Napoli, 20 Maggio 2026
Ancora una volta l’incolumità dei cittadini è stata esposta al rischio a seguito del crollo del vano ascensori della c.d. “Vela Rossa” ultimo edificio sottoposto all’abbattimento nell’ambito del programma di abbattimento delle famigerate Vele di Scampia, programma avviato diversi anni fa e che ha incontrato notevoli ritardi nella realizzazione.
Non è possibile che lavori così delicati vengano portati avanti con approssimazione e superficialità con seri rischi per le persone che ancora vivono nel comparto. Infatti, circa 47 nuclei familiari allocati nell’edificio adiacente alla Vela Rossa sono stati sgomberati a titolo precauzionale.
L’episodio segnala ancora una volta il disagio e la precarietà che vivono gli abitanti dei quartieri popolari.

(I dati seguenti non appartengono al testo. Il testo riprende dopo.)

(** * aw-notify: the threshold-alert engine of [aw_notify/main.py]

    A shallow embedding of the TTL cache decorator [cache_ttl], of the
    aggregator [get_time], of [to_hms] and [notify], and of the class
    [CategoryAlert] with its methods, followed by the properties of
    the specification that concern them.

    Conventions.
    - A [timedelta] is its number of microseconds, a [Z] (it may be
      negative); a timezone-aware UTC [datetime] is its number of
      microseconds since 1970-01-01T00:00:00Z.  Python limits a
      datetime to the years 1 to 9999 and a timedelta to |days| < 10^9
      and raises OverflowError beyond.  The sum of [update],
      [last_check + time_to_threshold], is modelled with that
      exception: a threshold that an alert is made with can take it
      out of range.  Elsewhere results are taken to lie in range.
    - Code with effects is a function from the state to an outcome and
      the state after; an outcome is a value or a raised exception. *)

From Stdlib Require Import ZArith List Lia Bool.
From stdpp Require Import base list strings gmap sorting pretty.

Open Scope Z_scope.

(** ** Durations and instants *)

Definition timedelta := Z.
Definition datetime := Z.

Definition us_per_second : Z := 1000000.
Definition us_per_day : Z := 86400 * us_per_second.

Definition td_seconds (n : Z) : timedelta := n * us_per_second.
Definition td_minutes (n : Z) : timedelta := n * (60 * us_per_second).
Definition td_hours (n : Z) : timedelta := n * (3600 * us_per_second).
Definition td_days (n : Z) : timedelta := n * us_per_day.

(** [datetime(1970, 1, 1, tzinfo=timezone.utc)] *)
Definition epoch : datetime := 0.

(** [d.replace(hour=0, minute=0, second=0, microsecond=0)] on a UTC
    datetime: the midnight that starts the day of [d]. *)
Definition replace_midnight (d : datetime) : datetime := d - d mod us_per_day.

(** [timedelta.days] and [timedelta.seconds] of the normalised
    representation ([0 <= seconds < 86400]). *)
Definition td_days_of (d : timedelta) : Z := d / us_per_day.
Definition td_seconds_of (d : timedelta) : Z := (d mod us_per_day) / us_per_second.

(** [time_offset = timedelta(hours=4)] *)
Definition time_offset : timedelta := td_hours 4.

Definition td15min : timedelta := td_minutes 15.
Definition td30min : timedelta := td_minutes 30.
Definition td1h : timedelta := td_hours 1.
Definition td2h : timedelta := td_hours 2.
Definition td6h : timedelta := td_hours 6.
Definition td4h : timedelta := td_hours 4.
Definition td8h : timedelta := td_hours 8.

(** ** Exceptions and effects *)

Inductive exn : Type :=
| ValueError                 (* min() of an empty sequence *)
| KeyError (key : string)    (* a missing dictionary key *)
| TypeError                  (* subscripting None *)
| OverflowError              (* a date value out of range *)
| Upstream (msg : string).   (* whatever the wrapped operation or the client raises *)

Inductive result (A : Type) : Type :=
| Ok (a : A)
| Raise (e : exn).
Arguments Ok {A} a.
Arguments Raise {A} e.

Definition M (St A : Type) : Type := St -> result A * St.

Definition ret {St A} (a : A) : M St A := fun s => (Ok a, s).
Definition raise {St A} (e : exn) : M St A := fun s => (Raise e, s).

Definition bind {St A B} (m : M St A) (k : A -> M St B) : M St B :=
  fun s =>
    match m s with
    | (Ok a, s') => k a s'
    | (Raise e, s') => (Raise e, s')
    end.

(** [try: m except Exception as e: h e].  What [m] did to the state
    before it raised stays done. *)
Definition try_except {St A} (m : M St A) (h : exn -> M St A) : M St A :=
  fun s =>
    match m s with
    | (Ok a, s') => (Ok a, s')
    | (Raise e, s') => h e s'
    end.

Notation "x <- m ;; k" := (bind m (fun x => k))
  (at level 100, m at next level, right associativity).
Notation "m ;;; k" := (bind m (fun _ => k))
  (at level 100, right associativity).

(** ** The decorator [cache_ttl] *)

Module TTLCache.
Section cache_ttl.
Context {Args V St : Type}.

(** The time-to-live given to the decorator. *)
Variable ttl : timedelta.
(** The decorated function; [St] is whatever it reads and changes. *)
Variable func : Args -> M St V.

(** The two attributes kept on the wrapper function object. *)
Record attrs : Type := mk_attrs {
  last_update : datetime;
  cache : option V
}.

(** The attributes as the decorator sets them: the epoch and [None]. *)
Definition fresh : attrs := mk_attrs epoch None.

(** The body of the wrapper [_cache_ttl].  [now] is the value that
    [datetime.now(timezone.utc)] returned on its first line.  The
    timestamp is assigned before [func] is called, the value after it
    has returned. *)
Definition _cache_ttl (now : datetime) (args : Args)
  : M (attrs * St) (option V) :=
  fun '(c, s) =>
    if ttl <? now - last_update c then
      let c1 := mk_attrs now (cache c) in
      match func args s with
      | (Ok v, s') => let c2 := mk_attrs (last_update c1) (Some v) in
                      (Ok (cache c2), (c2, s'))
      | (Raise e, s') => (Raise e, (c1, s'))
      end
    else (Ok (cache c), (c, s)).

(** Successive calls of the wrapper, at the given readings of the
    clock; the outcomes are listed in call order. *)
Fixpoint calls (nows : list datetime) (args : Args) (st : attrs * St)
  : list (result (option V)) * (attrs * St) :=
  match nows with
  | [] => ([], st)
  | now :: rest =>
      let '(r, st1) := _cache_ttl now args st in
      let '(rs, st2) := calls rest args st1 in
      (r :: rs, st2)
  end.
End cache_ttl.

Arguments attrs V : clear implicits.
Arguments mk_attrs {V} _ _.
Arguments fresh {V}.

(** Call-count instrumentation: the counted function does what [func]
    does and adds one to a counter kept beside its state. *)
Definition counted {Args V St} (func : Args -> M St V) : Args -> M (nat * St) V :=
  fun args '(n, s) =>
    let '(r, s') := func args s in (r, (S n, s')).

End TTLCache.

(** ** Strings: [to_hms] *)

(** [str.lstrip()] and [str.strip()] with no argument.  The strings
    built by [to_hms] hold digits, a sign, the four unit letters and
    spaces only, so the ASCII whitespace test decides them. *)
Fixpoint lstrip (s : string) : string :=
  match s with
  | EmptyString => EmptyString
  | String c rest => if Ascii.is_space c then lstrip rest else s
  end.

Definition strip (s : string) : string :=
  String.rev (lstrip (String.rev (lstrip s))).
Lemma exams_are_loaded_by_the_first_run_only_witness :
  calls (world (after (initial_loads [true; true; true]) fresh_screen))
  = [ExamsSelectAll]
  /\ exams (ui (after (initial_loads [false; true]) fresh_screen)) = [].
Proof.
  split.
  - apply (exams_are_loaded_by_the_first_run_only fresh_screen true
             [true; true] eq_refl).
  - destruct (exams_are_loaded_by_the_first_run_only fresh_screen false
                [true] eq_refl) as (_ & _ & _ & Hkept).
    by rewrite Hkept.
Defined.

(** ** More on the chat *)

(** X25.  A chat form that is not accepted (blank message, no user, or neither an
    exam selected nor creating mode) does nothing at all.  An accepted one
    answered without exam or correction id (or with ids the mode does not
    use) only extends the chat with the message and the answer and empties
    the input: selection, contents, buffer, list, notifications and store
    tables are as before, and the call to the webhook is the only call
    made. *)
Theorem plain_answer_only_extends_the_chat (s : Sys) (answer : WebhookData) :
  let s' := after (send (FetchResolved true (Some answer))) s in
  (can_send (ui s) = false -> s' = s)
  /\ (can_send (ui s) = true ->
      isCreatingNew (ui s) && truthy (examId answer) = false ->
      bool_decide (mode (ui s) = correction_mode)
      && truthy (correctionId answer) = false ->
      chatMessages (ui s')
      = without_typing (chatMessages (ui s))
        ++ [{| msg_content := message (ui s); isUser := true;
               msg_id := None |};
            {| msg_content := output answer; isUser := false;
               msg_id := None |}]
      /\ message (ui s') = "" /\ isSendingMessage (ui s') = false
      /\ selectedExam (ui s') = selectedExam (ui s)
      /\ examContent (ui s') = examContent (ui s)
      /\ editableContent (ui s') = editableContent (ui s)
      /\ correction (ui s') = correction (ui s)
      /\ exams (ui s') = exams (ui s)
      /\ mode (ui s') = mode (ui s)
      /\ toasts (world s') = toasts (world s)
      /\ remote (world s') = remote (world s)
      /\ length (calls (world s')) = S (length (calls (world s)))).
Proof.
  unfold after, send, dispatch, handleSendMessage, can_send. split.
  - intros Hno. destruct (user (ui s)) as [usr|]; [|by destruct s].
    rewrite bool_decide_eq_true_2 in Hno by eauto. simpl in Hno.
    destruct (String.eqb (trim (message (ui s))) ""); simpl in *;
      [by destruct s|].
    destruct (bool_decide (is_Some (selectedExam (ui s)))),
      (isCreatingNew (ui s)); simpl in *; try discriminate Hno.
    by destruct s.
  - intros Hcan Hexam Hcorr.
    apply andb_prop in Hcan as [Hcan Hopen].
    apply andb_prop in Hcan as [Huser Htext].
    apply bool_decide_eq_true_1 in Huser as [usr Husr]. rewrite Husr.
    replace (String.eqb (trim (message (ui s))) "") with false
      by (by destruct (String.eqb _ _)).
    replace (negb (bool_decide (is_Some (selectedExam (ui s))))
             && negb (isCreatingNew (ui s))) with false
      by (by destruct (bool_decide _), (isCreatingNew (ui s))).
    cbn [orb].
    unfold finally, try_catch, fetch_webhook, mbind, M_bind. simpl.
    rewrite Hcorr.
    destruct (examId answer) as [newId|]; [rewrite Hexam|]; simpl;
      rewrite sent_then_failed, <- app_assoc, ?length_app; simpl;
      split_and!; try done; lia.
Qed.

Lemma plain_answer_only_extends_the_chat_witness :
  let asked := {| ui := put_message "make it harder" (ui algebra_selected);
                  world := world algebra_selected |} in
  let answer := {| output := "Here it is"; examId := None;
                   correctionId := Some "c1" |} in
  let blank := {| ui := put_message (no_break_space +:+ " ")
                             (ui algebra_selected);
                  world := world algebra_selected |} in
  after (send (FetchResolved true (Some answer))) blank = blank
  /\ chatMessages (ui (after (send (FetchResolved true (Some answer))) asked))
     = [{| msg_content := "make it harder"; isUser := true;
           msg_id := None |};
        {| msg_content := "Here it is"; isUser := false; msg_id := None |}].
Proof.
  intros asked answer blank. split.
  - by apply (plain_answer_only_extends_the_chat blank answer).
  - destruct (plain_answer_only_extends_the_chat asked answer) as (_ & Hsent).
    destruct (Hsent eq_refl eq_refl eq_refl) as (-> & _). reflexivity.
Defined.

È necessario che vengano stanziate risorse adeguate per ridurre il grave disagio abitativo che si vive non solo nelle Vele ma in tanti quartieri popolari, per i quali il c.d. Piano casa approvato dal Governo è assolutamente insufficiente e inadeguato sia per le scarse risorse stanziate che per le modalità e i tempi di realizzazione degli interventi.

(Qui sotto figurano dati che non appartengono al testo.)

(** [getattr(self, effect)] for the names of the four methods that serve
    as effects, the only names that the engine passes (those of the table
    below).  The other attributes of the driver ([set], [deinit], [pwm],
    [get_duty], ...) are not embedded: [None] is right for a name that is
    no attribute, and nothing below is stated about [set] with a name
    outside the four. *)
Definition getattr_effect (effect : string) : option effect_fn :=
  if String.eqb effect "off" then Some FOff
  else if String.eqb effect "on" then Some FOn
  else if String.eqb effect "blink" then Some FBlink
  else if String.eqb effect "breathe" then Some FBreathe
  else None.

(** The parameters of each effect after [self]; all have defaults. *)
Definition params (f : effect_fn) : list string :=
  match f with
  | FOff | FOn => []
  | FBreathe => ["steps"]
  | FBlink =>
      ["flashes"; "flash_duration"; "flash_interval"; "pause_duration"; "loop"]
  end.

(** Whether [f( *args, **kwargs)] binds: no surplus positional argument,
    and every keyword names a parameter that no positional argument has
    filled. *)
Definition accepts (f : effect_fn) (args : list Z) (kwargs : list (string * Z))
    : bool :=
  (List.length args <=? List.length (params f))%nat
  && forallb (fun kw => existsb (String.eqb (fst kw))
                          (skipn (List.length args) (params f))) kwargs.

(** A row of the table: effect name, positional and keyword arguments
    ([True] is written 1). *)
Record descriptor : Type := {
  eff_name : string;
  eff_args : list Z;
  eff_kwargs : list (string * Z)
}.

Definition StatusCodes : dict string descriptor :=
  [ ("0", {| eff_name := "off"; eff_args := []; eff_kwargs := [] |});
    ("1", {| eff_name := "blink"; eff_args := [2; 300; 200; 1000]%Z;
             eff_kwargs := [("loop", 1%Z)] |});
    ("2", {| eff_name := "breathe"; eff_args := [];
             eff_kwargs := [("steps", 4%Z)] |});
    ("3", {| eff_name := "blink"; eff_args := [3; 300; 200; 500]%Z;
             eff_kwargs := [("loop", 1%Z)] |}) ].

La Giunta Comunale sta immediatamente cercando una soluzione ma sugli enti locali non si possono scaricare responsabilità e inefficienze del governo centrale.

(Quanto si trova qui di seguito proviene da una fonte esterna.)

(** A call whose statements before the [try] block run through sends one
    request and returns what [settle] says for the outcome of that
    request. *)
Lemma call_sends_one (w : world) (c : tool_call) :
  builds w c = true ->
  exists req, call w c = ([req], Return (settle c (send w req))).
Proof.
  intros Hb. destruct (call_cases w c) as [[_ Hcall] | [Hno _]].
  - exact Hcall.
  - rewrite Hno in Hb. discriminate Hb.
Qed.

Lemma call_unbuilt (w : world) (c : tool_call) :
  builds w c = false -> exists e, call w c = ([], Raise e).
Proof.
  intros Hb. destruct (call_cases w c) as [[Hyes _] | [_ Hcall]].
  - rewrite Hyes in Hb. discriminate Hb.
  - exact Hcall.
Qed.

(** When a list argument cannot be iterated, the [TypeError] of the
    comprehension leaves the tool, before anything is sent and whatever
    the world is. *)
Lemma call_raises (c : tool_call) :
  lists_iterable c = false ->
  exists e, exn_cls e = TypeError /\ forall w, call w c = ([], Raise e).
Proof.
  intros Hit.
  destruct c; cbn in Hit; unfold iterable in Hit; try discriminate Hit;
    repeat match type of Hit with
      | context [items_of ?v] =>
          let Hv := fresh "Hv" in
          destruct (items_of v) eqn:Hv; [discriminate Hit |]
      end;
    eexists; (split; [| intros w; cbn [call]; unfold_tools; cbv zeta;
                        rewrite list_comp_raises by assumption;
                        reflexivity]);
    reflexivity.
Qed.

Lemma sent_one_settles (w : world) (c : tool_call) (req : request) :
  sent (call w c) = [req] ->
  call w c = ([req], Return (settle c (send w req))).
Proof.
  intros Hsent.
  destruct (call_cases w c) as [[_ [req' Hcall]] | [_ [e Hcall]]].
  - rewrite Hcall in Hsent. cbn in Hsent.
    injection Hsent as ->. exact Hcall.
  - rewrite Hcall in Hsent. discriminate Hsent.
Qed.

(** What [settle] gives is always one of the envelope shapes. *)
Lemma settle_envelope (c : tool_call) (o : outcome response) :
  envelope o (settle c o).
Proof.
  assert (Hfail : forall m, envelope o (failure_envelope c m)).
  { intros m. unfold failure_envelope.
    destruct (family_of c); constructor. }
  unfold settle, settle_with. destruct o as [r | e]; [| apply Hfail].
  destruct (negb (String.eqb (http_error_msg r) "")); [apply Hfail |].
  destruct (json_body r) as [v | e] eqn:Hbody.
  - eapply env_decoded; [reflexivity | exact Hbody].
  - destruct (is_passthrough c); [| apply Hfail].
    unfold passthrough_invalid.
    destruct (issubclass (exn_cls e) ValueError).
    + eapply env_text. reflexivity.
    + apply env_error.
Qed.

Lemma py_format_same (w1 w2 : world) :
  (forall v, format_other w1 v = format_other w2 v) ->
  forall v, py_format w1 v = py_format w2 v.
Proof. intros Hfmt v. destruct v; cbn; auto. Qed.

(** Arguments of the declared types let the statements before the [try]
    block run through. *)
Lemma declared_types_build (w : world) (c : tool_call) :
  typed_as_declared c = true -> builds w c = true.
Proof.
  unfold typed_as_declared, builds, lists_iterable, iterable, formats.
  destruct c; cbn [list_args format_args forallb andb]; try reflexivity;
    intros Htyped;
    match type of Htyped with
    | context [is_list ?v] => destruct v; try discriminate Htyped
    | context [is_str ?v] => destruct v; try discriminate Htyped
    end; reflexivity.
Qed.

(** ** Results and exceptions *)

(** C1, as stated, fails: [create_media_buy] builds its payload before the
    [try] block, so with [package_ids=None] the [TypeError] of the
    comprehension reaches the caller and no result value is returned. *)
Lemma payload_error_reaches_caller :
  call offline (spring_sale PNone)
    = ([], Raise (mk_exn TypeError "'NoneType' object is not iterable"))
  /\ ~ (exists v, result (call offline (spring_sale PNone)) = Return v).
Proof.
  split; [reflexivity |].
  intros [v Hv]. cbv in Hv. discriminate Hv.
Qed.

(** C1, amended: for every tool and every world, when the statements
    before the [try] block run through, which they do whenever the
    arguments they use have their declared types (a list for
    [package_ids], [platform_ids] and [creative_urls], a str for the
    [media_buy_id] of [get_media_buy_delivery]), the call sends one
    request and returns exactly one value, which has one of the envelope
    shapes for the outcome of that request; nothing is raised. They run
    through exactly when every list argument can be iterated and the
    [media_buy_id] can be formatted into the URL. *)
Theorem call_returns_one_envelope (w : world) (c : tool_call) :
  (typed_as_declared c = true -> builds w c = true)
  /\ (builds w c = true ->
      exists req v,
        call w c = ([req], Return v) /\ envelope (send w req) v)
  /\ (builds w c = false -> exists e, call w c = ([], Raise e)).
Proof.
  split; [apply declared_types_build |]. split.
  - intros Hb.
    destruct (call_sends_one w c Hb) as [req Hcall].
    exists req, (settle c (send w req)).
    split; [exact Hcall | apply settle_envelope].
  - apply call_unbuilt.
Qed.
Lemma length_spread a : length (spread a) = length a.
Proof. apply length_fmap. Qed.

Lemma lookup_spread_obj a j o :
  spread a !! j = Some (Obj o) ↔ a !! j = Some (Obj o).
Proof.
  unfold spread. rewrite list_lookup_fmap.
  destruct (a !! j) as [[| |o']|]; simpl; naive_solver.
Qed.

Lemma get_lookup a j : get a (Z.of_nat j) =
  match a !! j with Some (Obj o) => Some o | _ => None end.
Proof.
  unfold get. destruct (Z.ltb_spec (Z.of_nat j) 0) as [?|_]; [lia|].
  by rewrite Nat2Z.id.
Qed.

Lemma get_Some a i o :
  get a i = Some o ↔ 0 ≤ i ∧ a !! Z.to_nat i = Some (Obj o).
Proof.
  unfold get. destruct (Z.ltb_spec i 0) as [?|?].
  - split; [done | lia].
  - destruct (a !! Z.to_nat i) as [[| |o']|];
      (split; [intros [=]; by subst | intros [_ [=]]; by subst]).
Qed.

Lemma get_spread a i : get (spread a) i = get a i.
Proof.
  destruct (get a i) as [o|] eqn:E.
  - apply get_Some. apply get_Some in E as [? E].
    by rewrite lookup_spread_obj.
  - destruct (get (spread a) i) as [o|] eqn:E'; [|done].
    apply get_Some in E' as [? E'].
    apply (proj1 (lookup_spread_obj _ _ _)) in E'.
    assert (get a i = Some o) as E'' by (apply get_Some; split; assumption).
    congruence.
Qed.

(** Copying an array without holes gives the same sequence. *)
Lemma spread_dense a : Forall not_hole a → spread a = a.
Proof.
  unfold spread. induction 1 as [|x a Hx _ IH]; csimpl; [done|].
  rewrite IH. by destruct x.
Qed.

Lemma assign_lt a k x : (k < length a)%nat → assign a k x = <[k := x]> a.
Proof. intros. unfold assign. by rewrite decide_True. Qed.

Lemma assign_ge a k x :
  (length a ≤ k)%nat →
  assign a k x = a ++ replicate (k - length a)%nat Hole ++ [x].
Proof. intros. unfold assign. rewrite decide_False; [done | lia]. Qed.
End arrays.

(** ** [addTask] *)

Section addTask.
Variables (now : Z) (s : State).

Lemma addTask_blank : blank (task s) → addTask now s = s.
Proof. intros H. unfold addTask. by rewrite truthy_trim_false. Qed.

Lemma addTask_append :
  editingIndex s = None → trim (task s) ≠ [] →
  addTask now s =
    mkState (lit "") (lit "Medium") (lit "Work")
            (spread (tasks s) ++ [Obj (created now s)]) None (isDarkMode s).
Proof.
  intros He Ht. unfold addTask. by rewrite truthy_trim_true, He.
Qed.

Lemma addTask_update k :
  editingIndex s = Some k → trim (task s) ≠ [] →
  addTask now s =
    mkState (lit "") (lit "Medium") (lit "Work")
            (assign (spread (tasks s)) k
               (Obj (overwrite (get (tasks s) (Z.of_nat k))
                       (task s) (priority s) (category s))))
            None (isDarkMode s).
Proof.
  intros He Ht. unfold addTask. by rewrite truthy_trim_true, He, get_spread.
Qed.
End addTask.

(** C1. With no task being edited and a text that is not empty after
    trimming, [addTask] makes the list one longer; the new last element
    carries the form's text, priority and category and [completed: false];
    every task that was in the list is still at its index, unchanged. *)
Theorem addTask_appends_one (now : Z) (s : State) :
  editingIndex s = None →
  trim (task s) ≠ [] →
  length (tasks (addTask now s)) = S (length (tasks s))
  ∧ (∃ t, tasks (addTask now s) !! length (tasks s) = Some (Obj t)
          ∧ Item.task t = task s
          ∧ Item.priority t = priority s
          ∧ Item.category t = category s
          ∧ Item.completed t = Some false
          ∧ Item.id t = Some (toString now))
  ∧ (∀ j o, tasks s !! j = Some (Obj o) →
            tasks (addTask now s) !! j = Some (Obj o))
  ∧ (Forall not_hole (tasks s) →
     tasks (addTask now s) = tasks s ++ [Obj (created now s)]).
Proof.
  intros He Ht. rewrite addTask_append by done. simpl.
  split_and!.
  - rewrite length_app, length_spread. simpl. lia.
  - exists (created now s). split; [|done].
    rewrite lookup_app_r; rewrite length_spread; [|done].
    by rewrite Nat.sub_diag.
  - intros j o Hj. rewrite lookup_app_l.
    + by apply lookup_spread_obj.
    + rewrite length_spread. by eapply lookup_lt_Some.
  - intros Hd. by rewrite spread_dense.
Qed.

(** C2. When the text is empty or all white space, [addTask] returns the
    state it was given, with or without a task being edited, and pressing
    the button raises nothing. *)
Theorem addTask_blank_noop (now : Z) (s : State) :
  blank (task s) →
  addTask now s = s ∧ step s (PressAdd now) = Done s.
Proof.
  intros H. simpl. by rewrite addTask_blank.
Qed.

(** C8. After [addTask] with a text that is not empty after trimming, the
    text is empty, the priority is Medium, the category is Work and no task
    is being edited, whether the task was appended or updated. *)
Theorem addTask_clears_form (now : Z) (s : State) :
  trim (task s) ≠ [] →
  task (addTask now s) = []
  ∧ priority (addTask now s) = priority_value Medium
  ∧ category (addTask now s) = category_value Work
  ∧ editingIndex (addTask now s) = None.
Proof.
  intros Ht. destruct (editingIndex s) as [k|] eqn:He.
  - by rewrite (addTask_update now s k).
  - by rewrite addTask_append.
Qed.

(** C10. [deleteTask] leaves the editing index and the three form fields as
    they were, for every index, the one being edited included. *)
Theorem deleteTask_keeps_form (index : Z) (s : State) :
  editingIndex (deleteTask index s) = editingIndex s
  ∧ task (deleteTask index s) = task s
  ∧ priority (deleteTask index s) = priority s
  ∧ category (deleteTask index s) = category s.
Proof. done. Qed.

Il SUNIA e la CGIL proporranno un piano di mobilitazione popolare affinché sia affrontato con serietà la questione del recupero e riqualificazione dei quartieri popolari ove è a rischio la stessa incolumità dei cittadini. Il Piano casa va modificato e vanno individuate le necessarie priorità per garantire vivibilità e sicurezza nei quartieri di edilizia popolare.